壁のベース部分がどの当たりになるのかわかりにくいので窓から先に描いていきます。窓を描く位置にガラスを描いてから、窓枠を描きます。
1階には格子状の窓を描きます。ペン入れレイヤーを使い、直線で格子を表現します。その後いらない部分を消しゴムで消していきましょう。
窓の位置などを見ながら、光の当たる部分をベース色で塗っていきます。塗る際はテクスチャブラシを使用すると質感が出ます。
外壁はここで終了です。側面部分および細部の描き込みは全体を描き込んでから調整しながら行うので後回しになります。
基本的に日本家屋の瓦屋根と同じような描き方になりますが、長屋の場合、見えている角度が違うのでそこに注意しながら描いていきましょう。瓦の側面が良く見えているのがわかると思います。どうなっているのかわかりにくい場合は資料を探した方が良いです。
1階の地面と壁の接地面が浮いているので鉢植えなどをたくさん置いて隠します。描くのが難しいところはどんどん別の遮蔽物で隠しましょう。下手に細かく描くよりも綺麗に見えます。草は草ブラシでちょんちょんと描きます。影色とハイライトの色使いに気をつければ適当でもそれっぽく見えます。
後は格子窓の隣が不自然に見えないようにドアで何でも良いので描き込みます。
長屋の外壁にはトタンがよく使われています。
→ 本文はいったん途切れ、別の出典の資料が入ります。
(** * NanoClaw coordinator: IPC command channel, message processing,
      task snapshots and the per-group execution queue.

    Shallow embedding of [src/index.ts] (the file shipped here as
    [src/unnamed/part_003]), [src/snapshots.ts] ([src/unnamed/part_001]) and,
    where the repository file is not part of the sources, of the
    collaborators it calls ([db.ts], [group-queue.ts]) as the spec describes
    them.

    Conventions of the model.
    - A JS [Date] is its time value in milliseconds ([Z]); [toISOString] is
      the identity on the valid range and throws a [RangeError] outside it.
    - External collaborators whose code is not part of the repository
      (the WhatsApp socket, the cron parser, [Date] string parsing, the agent
      executor, the LID translation, [Math.random]) are oracles in an [Env]
      record carried by the world, so every theorem holds for all of them.
    - Exceptions are an error result of a state monad: the effects performed
      before a [throw] are kept, as in JS.
    - A JS string is held as its UTF-8 encoding, the form in which it
      arrives from the command files, WhatsApp and the store: a Rocq
      [string] of bytes. Equality, prefixes, suffixes and the byte order of
      the store's comparisons are those of the code points. *)

From stdpp Require Import base gmap strings list.
From Stdlib Require Import ZArith String Ascii.
Import ListNotations.
Open Scope string_scope.
Open Scope Z_scope.

(* ------------------------------------------------------------------ *)
(** ** Strings *)

(** JS truthiness of an optional string field: present and non-empty. *)
Definition truthy (o : option string) : bool :=
  match o with
  | Some s => negb (String.eqb s "")
  | None => false
  end.

Fixpoint srev (s : string) : list ascii :=
  match s with
  | EmptyString => []
  | String c t => srev t ++ [c]
  end.

Fixpoint list_prefixb (p l : list ascii) : bool :=
  match p, l with
  | [], _ => true
  | a :: p', b :: l' => Ascii.eqb a b && list_prefixb p' l'
  | _ :: _, [] => false
  end.

(** [s.endsWith(suf)] *)
Definition ends_with (suf s : string) : bool := list_prefixb (srev suf) (srev s).

(** [s.startsWith(pre)] *)
Definition starts_with (pre s : string) : bool := String.prefix pre s.

(** Whitespace skipped by [parseInt] and removed by [trim]: JS's
    WhiteSpace and LineTerminator code points (TAB, LF, VT, FF, CR, SP,
    U+00A0, U+1680, U+2000 to U+200A, U+2028, U+2029, U+202F, U+205F,
    U+3000, U+FEFF), read off their UTF-8 encodings. [js_space1] is a
    one-byte one, [js_space2 a b] the two-byte U+00A0, [js_space3 a b c] a
    three-byte one. *)
Definition js_space1 (c : ascii) : bool :=
  let n := nat_of_ascii c in
  (Nat.eqb n 32 || (Nat.leb 9 n && Nat.leb n 13))%bool.

Definition js_space2 (a b : ascii) : bool :=
  (Nat.eqb (nat_of_ascii a) 194 && Nat.eqb (nat_of_ascii b) 160)%bool.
長屋自体、古い建物ばかりですし、トタンは劣化が激しいことが多いので、損傷を描き込んで上げる必要があります。
ベタ塗りされた側面をテクスチャブラシを使って粗塗りし、縦方向にブラシで直線を描き込んでいきます。ポイントは影色だけでなく、オレンジよりの錆色をまぜて直線を描く事です。また、色の交わりで劣化感を出すので1枚のレイヤーにまとめて描き込みます。
最後に格子状の影や屋根の影などを整えたら完成です。
建物の目の前にある道路を描き込みましょう。「道路の描き方」は別ページにて詳しく解説してあるので参考に見てください。質感と白線さえ抑えておけばそれらしく見えます。
電柱に関してはこればかりは資料を見ながら描く他ありません。細部がどうなっているのか注意しながら描き込みます。
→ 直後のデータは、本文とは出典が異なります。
(** ** The force-destroy patch *)

(** The attribute names of the test
    [k == "force_detach_policies" || k == "force_destroy"]. *)
Definition isForceDestroyName (k : string) : bool :=
  bool_decide (k = "force_detach_policies") || bool_decide (k = "force_destroy").

(** One iteration of the loop over [state.AsValueMap()]: the assignment into
    [stateWithDestroyAttrs] for the entry [(k, v)]. *)
Definition patchAttr (k : string) (v : cty.Value)
    (stateWithDestroyAttrs : gmap string cty.Value) : gmap string cty.Value :=
  if isForceDestroyName k then
    if cty.EqualsBool (cty.Type_ v) then <[k := cty.True]> stateWithDestroyAttrs
    else stateWithDestroyAttrs
  else <[k := v]> stateWithDestroyAttrs.

(** [enableForceDestroyAttributes]; [None] is a panic raised inside
    [AsValueMap]. *)
Definition enableForceDestroyAttributes (state : cty.Value) : option cty.Value :=
  if cty.CanIterateElements state then
    match cty.AsValueMap state with
    | Some elems => Some (cty.ObjectVal (map_fold patchAttr ∅ elems))
    | None => None
    end
  else Some (cty.ObjectVal ∅).

(** ** encoding/json, as far as [getResourceID] uses it *)

Module json.

(** A JSON document after the syntax scan. *)
Inductive Document : Type :=
| Null
| Bool (b : bool)
| Number (literal : string)
| String (s : string)
| Array (elems : list Document)
| Object (members : list (string * Document)).

(** The bytes handed to [json.Unmarshal]: either they do not scan as JSON
    (the scan is not modelled, the raw text is kept), or they are the
    document they spell. *)
Inductive Bytes : Type :=
| Invalid (raw : string)
| Valid (doc : Document).

Inductive Error : Type :=
| SyntaxError
| UnmarshalTypeError.

End json.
空はいつも通りの方法で描き込みます。今回は晴れ渡るような青空にしてみました。「青空と雲の描き方」を参考にしてください。
奧の建物を描き込んでいきます。まずは洋風の家と和風の家の間の空間の奧にある建物から。奧にあるので空気遠近法でじゃっかん薄めの色を使います。形は普通の三角屋根の家とベランダ、窓などのわかりやすい特徴を描くだけで十分です。
マンションは以前解説した「ビルの描き方」と同じ手順で描きます。ただ、近代的ビルだと変になるので少し工夫して、階層ごとにベランダの壁を描いてあげます。直線のみで描けるのですぐに描けますよ。
あと左手の方が少しさみしく感じたので、建物の側面を描きました。これも直線のみで描いています。奧に行けば行くほど空気遠近法で青白く、手前にある建物は質感がわかるように描きましょう。
奧の建物の手前の建物の間が少し不自然だったので木を生やして隠しました。また、光源である右上に光を描き込みます。
これで完成です。きちんと基本が出来ていれば少し複雑な景色も簡単に描くことが出来るようになります。